As described above, in the vacuum suction arm of the embodiment, the depth t ₁₂ , t ₁₁ and the width W ₁₂ , W ₁₁ of the groove are adjusted so that the collet 31 is not obstructed when the collet 31 is inserted into the arm spindle 11 The insertion action of 31 does not allow the first O-ring 21 and the second O-ring 23 to fall off from the first inner circumferential surface groove 15 and the second inner circumferential surface groove 17.

。 同樣的，第2O型環23的壓縮率n₂ ，可使用第2O型環23的壓縮量δ₂ 、線徑D₂ 而用下式表示：

。Regarding the widths W ₁₂ and W ₁₁ of the 1st O-ring 21 and the 2nd O-ring 23, if the rubber hardness of the 1st O-ring 21 and the 2nd O-ring 23 is about 70 to 90 degrees, then the 1O-ring The filling rate n ₁ and n ₂ of the ring 21 and the 2nd O-ring 23 are set so that they become 70 to 80%. In addition, the compression rate n _{1 of the 1st} O-ring 21 can be expressed by the following formula using _{the compression δ 1} and the wire diameter D _{1 of the 1st O-ring 21:}

. Similarly, the compression rate n _{2 of the} 2nd O-ring 23 can be expressed by the following formula using _{the compression δ 2} and the wire diameter D _{2 of the 2nd O-ring 23:}

.

In Fig. 1(c), the minimum diameter d _{0 of the} collet 31 is selected so that the inner diameter expansion rate of the 1st O-ring 21 and the 2nd O-ring 23 becomes 1~5%, the minimum diameter d _{0 The value of is the inner diameter after taking into account the compression amount δ 1} , δ ₂ when the 1st O-ring 21 and the 2nd O-ring 23 are fixed, or for the fixing of the 1st O-ring 21 and the 2nd O-ring 23 When the compression amount δ ₁ , δ _{2 is} taken into consideration, the internal diameter is added with a certain clearance diameter δ.

In the vacuum suction arm of the reference example shown in FIGS. 3 and 5, d ₁ represents the surface in the wide groove 35 where the first outer circumferential surface groove OG ₁₂ and the second outer circumferential surface groove OG ₁₁ are not formed For the diameter of the collet 31, the outer diameter of the guide part is set to d ₃ =d ₁ . When the guide portions is set to an outer diameter d _3, the diameter of the surface ₁₁ and the wide groove 35 of the outer peripheral surface of the first groove is not formed OG outer circumferential surface ₁₂ and the second groove OG equal, although insertion is facilitated However, the desired holding force when the spindle 11 inserts the collet 31 cannot be achieved, which is not ideal.

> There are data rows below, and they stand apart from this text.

(** * logtail: a shallow embedding of [src/logtail.py] and of the viewer
    [src/logtail_gui.py]

    The development follows the source top-down. The command-line tool comes
    first; the viewer ([Gui]) is introduced where its definitions begin.

    - [Py] holds the few Python library operations the program relies on
      (text-mode [readline] and [readlines] on a file handle, list slicing,
      [int] and [float] conversion of command-line tokens).
    - [Eff] is the effect model: a trace of output events together with either
      a value or a raised exception.
    - The top level holds the program itself: [loop_body] (the body of the
      [while True] loop), [follow] (the loop unrolled over a script of polls),
      [initial_phase], [tail_file] and [main].

    Modelling decisions.

    - A file is the sequence of characters the text layer delivers, and a
      handle is its read position, an offset into that sequence. This is what
      Python does on [plain] text: ASCII with no carriage return. There the
      text layer delivers the bytes as they are and [tell] returns the byte
      offset. On other content it does not: a carriage return is translated
      to a newline, bytes that are no UTF-8 are replaced, and [tell] returns
      an opaque number that may exceed any file size. The theorems about
      offsets and about the content printed assume [plain] text.
    - Every read observes the file behind the open handle as it is on disk at
      the moment of the call; the text layer's read-ahead buffer is not
      modelled. This is what Python does as long as the file only receives
      appends, and after a change in place that happens while the handle has
      nothing buffered (it has read up to the end of the file, or has just
      been repositioned). The theorems about truncation assume such a state.
      A file put in place of the old one under the same name is another
      file: the handle stays on the one it opened.
    - [print] is taken not to fail.
    - The outside world (writers appending to or truncating the file, I/O
      faults, the interrupt key) acts through the replies to the system calls
      the program makes: each call that looks at the world receives either a
      value or an exception.  A [poll] bundles the replies for one iteration
      of the loop, an [environment] those for a whole session.
    - The loop never returns by itself.  A run over a finite script of polls
      yields [Ok cursor] when the script is exhausted and the session is still
      alive, or [Raise (SystemExit code)] when the process has exited. *)

From Stdlib Require Import Ascii String.
From Stdlib Require Import List Arith ZArith Lia Bool QArith.
Import ListNotations.
Local Close Scope Q_scope.
Local Open Scope nat_scope.

(** ** Python library operations *)

Module Py.

(** Decoded file content, and a line as [readline] returns it. *)
Definition text := list ascii.

Definition newline : ascii := "010"%char.

Definition is_newline (c : ascii) : bool := Ascii.eqb c newline.

(** What [readline] returns when [s] is what lies ahead of the handle: the
    characters up to and including the first newline, or all of [s] when it
    holds no newline (so an unterminated tail is returned as it stands, and
    the empty text only at end of file). *)
Fixpoint take_line (s : text) : text :=
  match s with
  | [] => []
  | c :: s' => if is_newline c then [c] else c :: take_line s'
  end.

(** [file.readline()] with the handle at [pos] on a file holding [f]: the
    line, and the handle's new position. Past the end of the file nothing is
    read and the position stays. Exact on [plain] text; carriage returns and
    bytes outside ASCII are not given the treatment of the text layer. *)
Definition readline (f : text) (pos : nat) : text * nat :=
  let line := take_line (skipn pos f) in
  (line, pos + length line).

(** [file.readlines()] on what lies ahead of the handle: every line with its
    terminator, the last one unterminated when the file does not end in a
    newline. *)
Fixpoint readlines (s : text) : list text :=
  match s with
  | [] => []
  | c :: s' =>
      if is_newline c then [c] :: readlines s'
      else match readlines s' with
           | [] => [[c]]
           | l :: ls => (c :: l) :: ls
           end
  end.

(** [l[start:]]: a negative [start] counts from the end, and both ends are
    clamped to the list. *)
Definition slice_from {A : Type} (l : list A) (start : Z) : list A :=
  let n := Z.of_nat (length l) in
  let i := if (start <? 0)%Z then Z.max 0 (n + start) else Z.min start n in
  skipn (Z.to_nat i) l.

(** Decimal digits, for the conversions argparse applies to option values. *)
Definition digit_of (c : ascii) : option Z :=
  let n := nat_of_ascii c in
  if (48 <=? n) && (n <=? 57) then Some (Z.of_nat (n - 48)) else None.

Fixpoint digits (acc : Z) (s : list ascii) : option Z :=
  match s with
  | [] => Some acc
  | c :: s' =>
      match digit_of c with
      | Some d => digits (10 * acc + d) s'
      | None => None
      end
  end.

Definition unsigned (s : list ascii) : option Z :=
  match s with
  | [] => None
  | _ :: _ => digits 0 s
  end.

(** [int(token)] for plain decimal tokens with an optional sign. *)
Definition int (token : string) : option Z :=
  match list_ascii_of_string token with
  | "-"%char :: s => option_map Z.opp (unsigned s)
  | "+"%char :: s => unsigned s
  | s => unsigned s
  end.

(** Splits at the first dot. *)
Fixpoint split_dot (s : list ascii) : list ascii * option (list ascii) :=
  match s with
  | [] => ([], None)
  | c :: s' =>
      if Ascii.eqb c "."%char then ([], Some s')
      else let '(a, b) := split_dot s' in (c :: a, b)
  end.

Definition decimal (s : list ascii) : option Q :=
  match split_dot s with
  | (whole, None) => option_map inject_Z (unsigned whole)
  | (whole, Some frac) =>
      match unsigned whole, unsigned frac with
      | Some w, Some fr =>
          let scale := Pos.pow 10 (Pos.of_nat (length frac)) in
          Some (Qmake (w * Zpos scale + fr) scale)
      | _, _ => None
      end
  end.

(** [float(token)] for tokens in plain decimal notation ([1], [0.5], [-2.25]);
    the value is kept as the rational the token denotes. *)
Definition float (token : string) : option Q :=
  match list_ascii_of_string token with
  | "-"%char :: s => option_map Qopp (decimal s)
  | s => decimal s
  end.

End Py.

Import Py.

(** ** Effects: output, exceptions, process exit *)

Module Eff.

(** Conditions the operating system reports on a file operation. [EAGAIN]
    and [EINTR] are the transient ones (momentary unavailability); [EACCES]
    is a permission failure, [EIO] a device failure, [ENOENT] a missing
    file. *)
Inductive errno := EAGAIN | EINTR | EACCES | EIO | ENOENT.


(** The exceptions the program meets. [OSError] is an [Exception];
    [KeyboardInterrupt] and [SystemExit] are not. *)
Inductive exn :=
| KeyboardInterrupt
| SystemExit (code : Z)
| OSError (e : errno).

(** What the program writes to standard error. *)
Inductive notice :=
| NotFound (filename : string)     (* Error: File '...' not found *)
| Monitoring (filename : string)   (* ==> Monitoring ... for changes <== *)
| Truncated                        (* ==> File truncated, restarting from beginning <== *)
| Stopped                          (* ==> Monitoring stopped <== *)
| Failed (e : errno)               (* Error: ... *)
| Usage.                           (* argparse's usage message *)

(** Observable actions, in the order they happen. *)
Inductive event :=
| Stdout (line : text)             (* print(line, end='') *)
| Stderr (n : notice)              (* print(..., file=sys.stderr) *)
| Sleep (interval : Q).            (* time.sleep(interval) *)

Inductive result (A : Type) :=
| Ok (a : A)
| Raise (e : exn).
Arguments Ok {A} a.
Arguments Raise {A} e.
Lemma S3Acl_GET_checks_READ_ACP_witness :
  let r := Fixture.request "GET" "bob" (Some "bucket") (Some "key") [] None in
  let self := BaseAclHandler_init S3AclHandler r None None None in
  @S3AclHandler_GET Fixture.collaborators self (Fixture.start r) =
    discarding (probe_and_check self "object" "READ_ACP" "HEAD"
                  (Some "bucket") (Some "key") [] (Fixture.start r)).
Proof.
  apply (@S3Acl_GET_checks_READ_ACP Fixture.collaborators
           (BaseAclHandler_init S3AclHandler
              (Fixture.request "GET" "bob" (Some "bucket") (Some "key")
                 [] None) None None None)).
  reflexivity.
Defined.

Lemma S3Acl_write_failure_keeps_request_witness :
  let r := Fixture.request "PUT" "alice" (Some "bucket") (Some "key") []
             (Some "<not xml") in
  let self := BaseAclHandler_init S3AclHandler r None None None in
  (@S3AclHandler_PUT Fixture.collaborators self (Fixture.start r)).2
    = Raise MalformedACLError ∧
  req (@S3AclHandler_PUT Fixture.collaborators self (Fixture.start r)).1 = r.
Proof.
  split; [reflexivity |].
  exact (proj1 (@S3Acl_write_failure_keeps_request Fixture.collaborators
                  false
                  (BaseAclHandler_init S3AclHandler
                     (Fixture.request "PUT" "alice" (Some "bucket")
                        (Some "key") [] (Some "<not xml")) None None None)
                  (Fixture.start
                     (Fixture.request "PUT" "alice" (Some "bucket")
                        (Some "key") [] (Some "<not xml")))
                  _ MalformedACLError eq_refl)).
Defined.

Lemma S3Acl_write_fallback_is_fatal_witness :
  let r := Fixture.request "PUT" "alice" (Some "bucket") None []
             (Some "acl:alice") in
  let self := BaseAclHandler_init S3AclHandler r None None None in
  @S3AclHandler_PUT Fixture.collaborators self (Fixture.start r) =
    (Fixture.start r, Raise (Exception "No permission to be checked exists")).
Proof.
  apply (@S3Acl_write_fallback_is_fatal Fixture.collaborators false
           (BaseAclHandler_init S3AclHandler
              (Fixture.request "PUT" "alice" (Some "bucket") None []
                 (Some "acl:alice")) None None None));
    [reflexivity | by left | reflexivity].
Defined.

Lemma multiupload_checks_stay_on_container_witness :
  let r := Fixture.request "DELETE" "alice" (Some "bucket+segments")
             (Some "key/upload-id") [] None in
  let self := with_container (Some "bucket")
                (BaseAclHandler_init UploadAclHandler r None None None) in
  let run := @UploadAclHandler_HEAD Fixture.collaborators self
               (Fixture.start r) in
  req run.1 = r ∧
  (run.1 = Fixture.start r ∨
   trace run.1 = [] ++
     [BackendCall (mkCall "HEAD" (Some "bucket") (Some "") None)]) ∧
  (∀ v, run.2 = Ok v → v = None).
Proof.
  apply (@multiupload_checks_stay_on_container Fixture.collaborators
           UploadAclHandler_HEAD).
  left. repeat constructor.
Defined.

Lemma multiupload_docstring_table_witness :
  let r := Fixture.request "DELETE" "alice" (Some "bucket+segments")
             (Some "key/upload-id") [] None in
  let self := with_container (Some "bucket")
                (BaseAclHandler_init UploadAclHandler r None None None) in
  @UploadAclHandler_HEAD Fixture.collaborators self (Fixture.start r) =
    discarding (probe_and_check self "container" "WRITE" "HEAD"
                  (Some "bucket") (Some "") [] (Fixture.start r)).
Proof.
  apply (proj1 (proj2 (proj2 (proj2 (proj2
           (@multiupload_docstring_table Fixture.collaborators
              (with_container (Some "bucket")
                 (BaseAclHandler_init UploadAclHandler
                    (Fixture.request "DELETE" "alice"
                       (Some "bucket+segments") (Some "key/upload-id")
                       [] None) None None None))
              (Fixture.start
                 (Fixture.request "DELETE" "alice" (Some "bucket+segments")
                    (Some "key/upload-id") [] None))
              eq_refl)))))).
  reflexivity.
Defined.

Lemma part_HEAD_copy_source_witness :
  let r := Fixture.request "PUT" "alice" (Some "source-bucket")
             (Some "source-key") [] None in
  let self := with_check_copy_src true
                (BaseAclHandler_init PartAclHandler r None None None) in
  @PartAclHandler_HEAD Fixture.collaborators self (Fixture.start r) =
    probe_and_check self "object" "READ" "HEAD" (Some "source-bucket")
      (Some "source-key") [] (Fixture.start r).
Proof.
  apply (@part_HEAD_copy_source Fixture.collaborators
           (with_check_copy_src true
              (BaseAclHandler_init PartAclHandler
                 (Fixture.request "PUT" "alice" (Some "source-bucket")
                    (Some "source-key") [] None) None None None)));
    reflexivity.
Defined.

Lemma bulk_delete_checks_witness :
  let r := Fixture.request "POST" "alice" (Some "bucket") None [] None in
  let self := BaseAclHandler_init MultiObjectDeleteAclHandler r
                None None None in
  @handle_acl Fixture.collaborators self (Some "DELETE") (Fixture.start r)
    = (Fixture.start r, Ok None) ∧
  @handle_acl Fixture.collaborators self (Some "HEAD") (Fixture.start r)
    = probe_and_check self "container" "WRITE" "HEAD" (Some "bucket") None
        [] (Fixture.start r).
Proof.
  split.
  - apply (@bulk_delete_checks Fixture.collaborators). reflexivity.
  - apply (proj2 (@bulk_delete_checks Fixture.collaborators
                    (BaseAclHandler_init MultiObjectDeleteAclHandler
                       (Fixture.request "POST" "alice" (Some "bucket") None
                          [] None) None None None)
                    _ eq_refl));
      reflexivity.
Defined.

Lemma multiupload_short_container_skips_checks_witness :
  let r := Fixture.request "DELETE" "mallory" (Some "photos")
             (Some "key") [] None in
  ∃ self,
    @new Fixture.collaborators UploadAclHandler r None None None = Ok self ∧
    container self = Some "" ∧
    ∀ a_method (st : @State Fixture.collaborators),
      verb_name (py_or a_method (method self)) = true →
      handle_acl self a_method st = (st, Ok None).
Proof.
  apply (@multiupload_short_container_skips_checks Fixture.collaborators
           UploadAclHandler
           (Fixture.request "DELETE" "mallory" (Some "photos") (Some "key")
              [] None)
           None None None "photos").
  - repeat constructor.
  - reflexivity.
  - simpl. lia.
Defined.

Section acl_write_order.
Context `{Collaborators}.
Implicit Types (self : handler) (st : State).
Lemma nameless_failure_aborts_witness :
  let w := world_with (manifest [console; nameless; ghost]) in
  fst (nbfile_bot true (start w)) = Raise (KeyError "name")
  /\ trace (snd (nbfile_bot true (start w)))
     = [EvTomlLoad; EvImport (TStr "nonebot.adapters.console");
        EvRegisterCall "nonebot.adapters.console";
        EvRegistered "nonebot.adapters.console";
        EvImport (TStr "nonebot.adapters.ghost")].
Proof.
  exact (proj1 (proj2 (proj2
    (nameless_failure_aborts (R := runtime) true
       (world_with (manifest [console; nameless; ghost])) tt tt
       (manifest [console; nameless; ghost])
       (at_loop (manifest [console; nameless; ghost]))
       [console] nameless [ghost]
       (snd (register_loop tt [console]
               (at_loop (manifest [console; nameless; ghost]))))
       (Foreign true "ModuleNotFoundError" "No module named it")
       (snd (try_body tt nameless
               (snd (register_loop tt [console]
                       (at_loop (manifest [console; nameless; ghost]))))))
       [("module_name", TStr "nonebot.adapters.ghost")]
       eq_refl eq_refl eq_refl eq_refl eq_refl eq_refl eq_refl)))).
Defined.

End Runs.

(** * More properties of the loop and of the scripts *)

Section MoreProps.
Import Bot.
Context {R : Runtime}.
Local Open Scope py_scope.
Local Open Scope list_scope.

(** ** When the loop ends normally *)

Lemma iteration_ok_reportable (driver : Driver) (adapter : toml) (s : state) :
  is_ok (fst (iteration driver adapter s)) = reportable driver adapter s.
Proof.
  unfold reportable.
  destruct (try_body driver adapter s) as [[[]|e] s'] eqn:E; cbn [fst].
  - now rewrite (iteration_ok _ _ _ _ E).
  - destruct (is_Exception e) eqn:C.
    + destruct (getitem adapter "name") as [v|e'] eqn:G.
      * now rewrite (iteration_logged _ _ _ _ _ _ E C G).
      * now rewrite (iteration_abort _ _ _ _ _ _ E C G).
    + now rewrite (iteration_uncaught _ _ _ _ _ E C).
Qed.

(** X1: the loop ends normally exactly when each descriptor, met in the
    state the turns before it left, either resolves and registers or fails
    with an error deriving from [Exception] while carrying a ["name"]. *)
Theorem loop_ends_normally_iff_reportable
    (driver : Driver) (adapters : list toml) (s : state) :
  is_ok (fst (register_loop driver adapters s))
  = all_reportable driver adapters s.
Proof.
  revert s. induction adapters as [|adapter rest IH]; intros s.
  - reflexivity.
  - rewrite register_loop_cons. cbn [all_reportable].
    rewrite <- iteration_ok_reportable.
    destruct (iteration driver adapter s) as [[[]|e] s'] eqn:I; cbn [fst snd is_ok].
    + apply IH.
    + reflexivity.
Qed.

(** ** What one turn and the whole loop add to the trace *)

Lemma iteration_accounting (driver : Driver) (adapter : toml) (s : state) :
  exists extra,
    trace (snd (iteration driver adapter s)) = trace s ++ extra
    /\ registered extra <= register_calls extra
    /\ register_calls extra <= imports extra
    /\ imports extra <= 1
    /\ registered extra + logged extra <= 1
    /\ (is_ok (fst (iteration driver adapter s)) = true ->
        registered extra + logged extra = 1).
Proof.
  pose proof (try_body_outcome driver adapter s) as O.
  destruct (try_body driver adapter s) as [r s'] eqn:E. cbn [fst snd] in O.
  destruct O as [e G | name e w G I | name m w1 e w G I A
                | name m w1 cls w2 e w G I A Rg | name m w1 cls w2 w G I A Rg].
  5: { rewrite (iteration_ok _ _ _ _ E). cbn [snd fst trace is_ok].
       eexists; split; [reflexivity|]. cbv. repeat split; lia. }
  all: destruct (is_Exception e) eqn:C;
    [ destruct (getitem adapter "name") as [v|e'] eqn:N;
      [ rewrite (iteration_logged _ _ _ _ _ _ E C N)
      | rewrite (iteration_abort _ _ _ _ _ _ E C N) ]
    | rewrite (iteration_uncaught _ _ _ _ _ E C) ];
    cbn [snd fst trace is_ok].
  all: try (exists []; rewrite app_nil_r; split; [reflexivity|]; cbv;
            repeat split; (lia || discriminate)).
  all: try (rewrite <- app_assoc).
  all: eexists; (split; [reflexivity|]);
    unfold registered, register_calls, imports, logged, count;
    cbn [app filter is_registered is_register_call is_import is_log_error length];
    repeat split; (lia || discriminate || reflexivity).
Qed.

(** X2: whatever the descriptors and however the loop ends, it imports at
    most once per descriptor, calls [register_adapter] only after an import,
    registers only through such a call, and no descriptor is both registered
    and logged; when the loop ends normally every descriptor is accounted
    for: registered or logged, one or the other. *)
Theorem loop_accounting (driver : Driver) (adapters : list toml) (s : state) :
  exists extra,
    trace (snd (register_loop driver adapters s)) = trace s ++ extra
    /\ registered extra <= register_calls extra
    /\ register_calls extra <= imports extra
    /\ imports extra <= length adapters
    /\ registered extra + logged extra <= length adapters
    /\ (is_ok (fst (register_loop driver adapters s)) = true ->
        registered extra + logged extra = length adapters).
Proof.
  revert s. induction adapters as [|adapter rest IH]; intros s.
  - exists []. cbn. rewrite app_nil_r. repeat split; lia.
  - rewrite register_loop_cons.
    destruct (iteration_accounting driver adapter s)
      as (x & T & A1 & A2 & A3 & A4 & A5).
    destruct (iteration driver adapter s) as [[[]|e] s'] eqn:I;
      cbn [fst snd is_ok] in *.
    + destruct (IH s') as (y & T' & B1 & B2 & B3 & B4 & B5).
      exists (x ++ y). rewrite T', T, app_assoc.
      unfold registered, register_calls, imports, logged in *.
      rewrite !count_app. cbn [length].
      split; [reflexivity|]. repeat split; try lia.
      intros Q. specialize (A5 eq_refl). specialize (B5 Q). lia.
    + exists x. cbn [length]. split; [exact T|].
      repeat split; try lia; discriminate.
Qed.

(** X3: once the loop has raised, nothing listed after makes a difference:
    the loop over a longer list ends with the same error in the same state,
    the descriptors after the failing one never looked at. *)
Theorem abort_skips_the_rest
    (driver : Driver) (adapters more : list toml) (s s' : state) e :
  register_loop driver adapters s = (Raise e, s') ->
  register_loop driver (adapters ++ more) s = (Raise e, s').
Proof.
  revert s. induction adapters as [|adapter rest IH]; intros s E.
  - discriminate E.
  - simpl app. rewrite register_loop_cons in E |- *.
    destruct (iteration driver adapter s) as [[[]|e0] s0]; [now apply IH | exact E].
Qed.

(** X4: a descriptor that is a table with a ["name"] and no
    ["module_name"] costs one log line and nothing else: the [KeyError] of
    the lookup is caught and reported under the descriptor's name, nothing
    is imported or registered, the outside world is left as it was, and the
    turn ends normally. *)
Theorem descriptor_without_module_name
    (driver : Driver) (entries : list (string * toml)) (v : toml) (s : state) :
  assoc "module_name" entries = None ->
  assoc "name" entries = Some v ->
  iteration driver (TTable entries) s
  = (Ok tt,
     mkState (world s)
       (trace s ++ [EvLogError
          ("Failed to register adapter " ++ fstr v ++ ": "
           ++ exn_str (KeyError "module_name"))%string])
       (pyproject s)).
Proof.
  intros Nm Nn.
  assert (E : try_body driver (TTable entries) s
              = (Raise (KeyError "module_name"), s)).
  { unfold try_body, bind, eval. cbn [getitem]. now rewrite Nm. }
  assert (G : getitem (TTable entries) "name" = Ok v)
    by (cbn [getitem]; now rewrite Nn).
  rewrite (iteration_logged _ _ _ _ _ _ E eq_refl G). reflexivity.
Qed.

Lemma string_descriptor_aborts (driver : Driver) (x : string) rest (s : state) :
  register_loop driver (TStr x :: rest) s
  = (Raise (TypeError "string indices must be integers"), s).
Proof.
  rewrite register_loop_cons.
  assert (E : try_body driver (TStr x) s
              = (Raise (TypeError "string indices must be integers"), s))
    by reflexivity.
  now rewrite (iteration_abort _ _ _ _ _ _ E eq_refl eq_refl).
Qed.

(** X5: when [tool.nonebot.adapters] is a non-empty table (a table of
    tables rather than an array of tables) or a non-empty string, the loop
    goes through its keys, or its characters; the first of them is a
    string, which has neither ["module_name"] nor ["name"], and each script
    ends there with [TypeError], having imported and registered nothing. *)
Theorem adapters_not_an_array
    (as_main : bool) (w : World) driver f doc s1 (a : toml) :
  to_manifest (start w) = (Ok (driver, f, doc), s1) ->
  adapters_of doc = Ok a ->
  (exists k v entries, a = TTable ((k, v) :: entries))
  \/ (exists c rest, a = TStr (String c rest)) ->
  nbfile_bot as_main (start w)
  = (Raise (TypeError "string indices must be integers"), closed f s1)
  /\ templates_bot as_main (start w)
     = (Raise (TypeError "string indices must be integers"), closed f s1)
  /\ trace (closed f s1) = [EvTomlLoad].
Proof.
  intros E A Sh. destruct (to_manifest_ok _ _ _ _ _ E) as [T _].
  rewrite (nbfile_bot_from_manifest _ _ _ _ _ _ E),
          (templates_bot_from_manifest _ _ _ _ _ _ E).
  unfold descriptors_of. rewrite A.
  destruct Sh as [(k & v & entries & ->) | (c & rest & ->)];
    cbn [iterate map fst chars list_ascii_of_string];
    rewrite string_descriptor_aborts; auto.
Qed.

(** X6: when [tool.nonebot.adapters] is there and cannot be iterated (a
    number, a boolean, a date), the [for] statement raises before its first
    turn: each script ends with that [TypeError], the manifest parsed, the
    file closed and nothing imported or registered. *)
Theorem adapters_not_iterable
    (as_main : bool) (w : World) driver f doc s1 (a : toml) e :
  to_manifest (start w) = (Ok (driver, f, doc), s1) ->
  adapters_of doc = Ok a ->
  iterate a = Raise e ->
  nbfile_bot as_main (start w) = (Raise e, closed f s1)
  /\ templates_bot as_main (start w) = (Raise e, closed f s1)
  /\ trace (closed f s1) = [EvTomlLoad].
Proof.
  intros E A I. destruct (to_manifest_ok _ _ _ _ _ E) as [T _].
  rewrite (nbfile_bot_from_manifest _ _ _ _ _ _ E),
          (templates_bot_from_manifest _ _ _ _ _ _ E).
  unfold descriptors_of. rewrite A, I. auto.
Qed.

(** ** Errors before, in and after the [with] block *)

Lemma extern_run {A} (op : World -> result A * World) (s : state) r w' :
  op (world s) = (r, w') ->
  extern op s = (r, mkState w' (trace s) (pyproject s)).
Proof. intros E. unfold extern. now rewrite E. Qed.

(** X7: when the manifest cannot be opened, each script ends with the error
    of [open], uncaught, having done nothing the trace records: nothing
    parsed, imported, registered or loaded. *)
Theorem manifest_cannot_be_opened
    (as_main : bool) (w w1 w2 w3 : World) (driver : Driver) e :
  nonebot_init w = (Ok tt, w1) ->
  get_driver w1 = (Ok driver, w2) ->
  py_open "pyproject.toml" w2 = (Raise e, w3) ->
  nbfile_bot as_main (start w) = (Raise e, mkState w3 [] None)
  /\ templates_bot as_main (start w) = (Raise e, mkState w3 [] None).
Proof.
  intros I G O.
  assert (Ei := extern_run nonebot_init (start w) _ _ I).
  assert (Eg := extern_run get_driver (mkState w1 [] None) _ _ G).
  assert (Eo := extern_run (py_open "pyproject.toml") (mkState w2 [] None) _ _ O).
  cbn [start world trace pyproject] in Ei, Eg, Eo.
  split; [unfold nbfile_bot | unfold templates_bot];
    rewrite (bind_ok _ _ _ _ _ Ei), (bind_ok _ _ _ _ _ Eg);
    unfold bind at 1; unfold with_open; rewrite Eo; reflexivity.
Qed.
Lemma export_empty (w : world) :
  loaded w = PList [] ->
  exists w', export_reports_excel w = (error_body "No reports to export.", 404%Z, w')
             /\ same_files w w'.
Proof.
  intros Hl. unfold export_reports_excel, export_reports_excel_try.
  destruct (load_reports_loaded w (loaded_list_readable w _ Hl)) as (w' & Hload & Hsame).
  run. rewrite Hload, Hl. cbn. exists w'. auto.
Qed.

Lemma export_records (w : world) (records : list value) :
  loaded w = PList records -> records <> [] -> forallb is_dict records = true ->
  exists w',
    let table := map PStr (frame_columns [] records)
                   :: map (frame_row (frame_columns [] records)) records in
    let wb := [ {| title := "Sheet1"; rows := table |} ] in
    export_reports_excel w = (Attachment "static" "reports_export.xlsx" wb, 200%Z, w')
    /\ export_file w' = Some wb
    /\ reports_file w' = reports_file w /\ excel_file w' = excel_file w
    /\ images w' = images w /\ dirs w' = dirs w.
Proof.
  intros Hl Hne Hdict. unfold export_reports_excel, export_reports_excel_try.
  destruct (load_reports_loaded w (loaded_list_readable w _ Hl))
    as (w' & Hload & Hr & Hx & Hp & Hd & Hi).
  unfold write_export_file. run. rewrite Hload, Hl.
  destruct records as [|r records]; [contradiction|].
  cbn [truthy_val negb]. unfold to_excel_rows. rewrite Hdict. cbv beta iota zeta.
  eexists. split; [reflexivity|]. cbn. auto.
Qed.


End Exporting.

(** ** The persisted state stays a sequence of report records *)

Section Invariant.

Context {RT : Runtime}.
Abbreviation value := (pyval pyfloat).

Lemma store_ok_same (w w' : world) :
  reports_file w' = reports_file w -> store_ok w -> store_ok w'.
Proof. unfold store_ok. intros ->. auto. Qed.

Lemma store_shaped_same (w w' : world) :
  reports_file w' = reports_file w -> store_shaped w -> store_shaped w'.
Proof. unfold store_shaped. intros ->. auto. Qed.

(** A deployment starts without a reports file or, through [__main__],
    with the empty list. *)
Lemma store_ok_initial (w : world) :
  reports_file w = Absent \/ reports_file w = Document (PList []) -> store_ok w.
Proof. unfold store_ok. intros [-> | ->]; [exact I|constructor]. Qed.

(** Whatever it answers, [submit_report] leaves records of the right
    shape in the file. *)
Lemma store_shaped_submit (e : env) (req : request) (w : world) :
  store_shaped w -> store_shaped (snd (submit_report e req w)).
Proof.
  intros Hok. destruct (store_shaped_loaded w Hok) as (old & Hold & Hall).
  pose proof (submit_report_submitted e req w) as H.
  destruct (submit_report e req w) as [r w']. cbn [fst snd] in *.
  inversion H; subst;
    try (match goal with Hs : same_files w w' |- _ => destruct Hs as (Hr & _) end);
    try (eapply store_shaped_same; eassumption);
    assert (old0 = old) by congruence; subst;
    match goal with Hfile : reports_file w' = Document _ |- _ =>
      unfold store_shaped; rewrite Hfile end;
    (apply Forall_app; split; [exact Hall|]);
    (apply Forall_cons; split; [apply new_report_shaped|constructor]).
Qed.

Therefore, it is preferable to be configured such that, like the vacuum suction arm of the embodiment shown in FIG. 1(c), the outer diameter of the guide portion is set to d ₃ > d ₁ , which serves as a retaining protrusion from the center axis toward the centrifugal direction. The upper surface of the portion is provided with a holding surface S ₂ , whereby the fixing force in the state where the arm spindle 11 is inserted into the insertion portion of the collet 31 is strengthened. The positions of the first outer circumferential surface groove OG ₁₂ and the second outer circumferential surface groove OG ₁₁ in the direction of the cylinder axis, as long as the first and second OG on the arm spindle It suffices that the ring is kept in a fixed position. By engraving the wide groove 35, the first outer circumferential surface groove OG ₁₂ , and the second outer circumferential surface groove OG ₁₁ on the outer circumferential surface of the insertion part of the collet 31, the first O-shaped The relative positions of the ring 21 and the 2nd O-ring 23 are accurately positioned. In FIG. 5, the cross-sections of the first outer circumferential surface groove OG ₁₂ and the second outer circumferential surface groove OG _{11 are} preferably V-shaped with the holding angle θ _h in the range of 42 to 48°. The cross-sectional shape of the first outer circumferential surface groove OG ₁₂ and the second outer circumferential surface groove OG ₁₁ , as in the comparative example shown in FIGS. 7 and 10, is formed by holding the inclined surface S _3p and the inner wall surface of the through hole 33 When the holding angle θ _{hp formed by S 4} is 90° U-shaped or ㄈ-shaped, the ease of insertion and removal of the collet 31 with respect to the arm spindle 11 deteriorates, and the insertion and removal durability of the O-ring deteriorates, so Not ideal. In the normal design of the collet 31 of the comparative example shown in FIG. 10, the compression ratios ε ₁ and ε ₂ of the O-ring are set to be smaller than 17 to 19%. Thus, in the cartridge clip Comparative Example 31, the inner diameter of the O-ring can be greater than in the case shown in FIG. 2, generally by a collet inserted into the inclined surface S _1p 31 and the inner wall surface of the through hole 33 is formed by S ₄ The insertion angle θ _{ip is} set to about 15°, which is smaller than the insertion angle θ _i shown in FIG. 2.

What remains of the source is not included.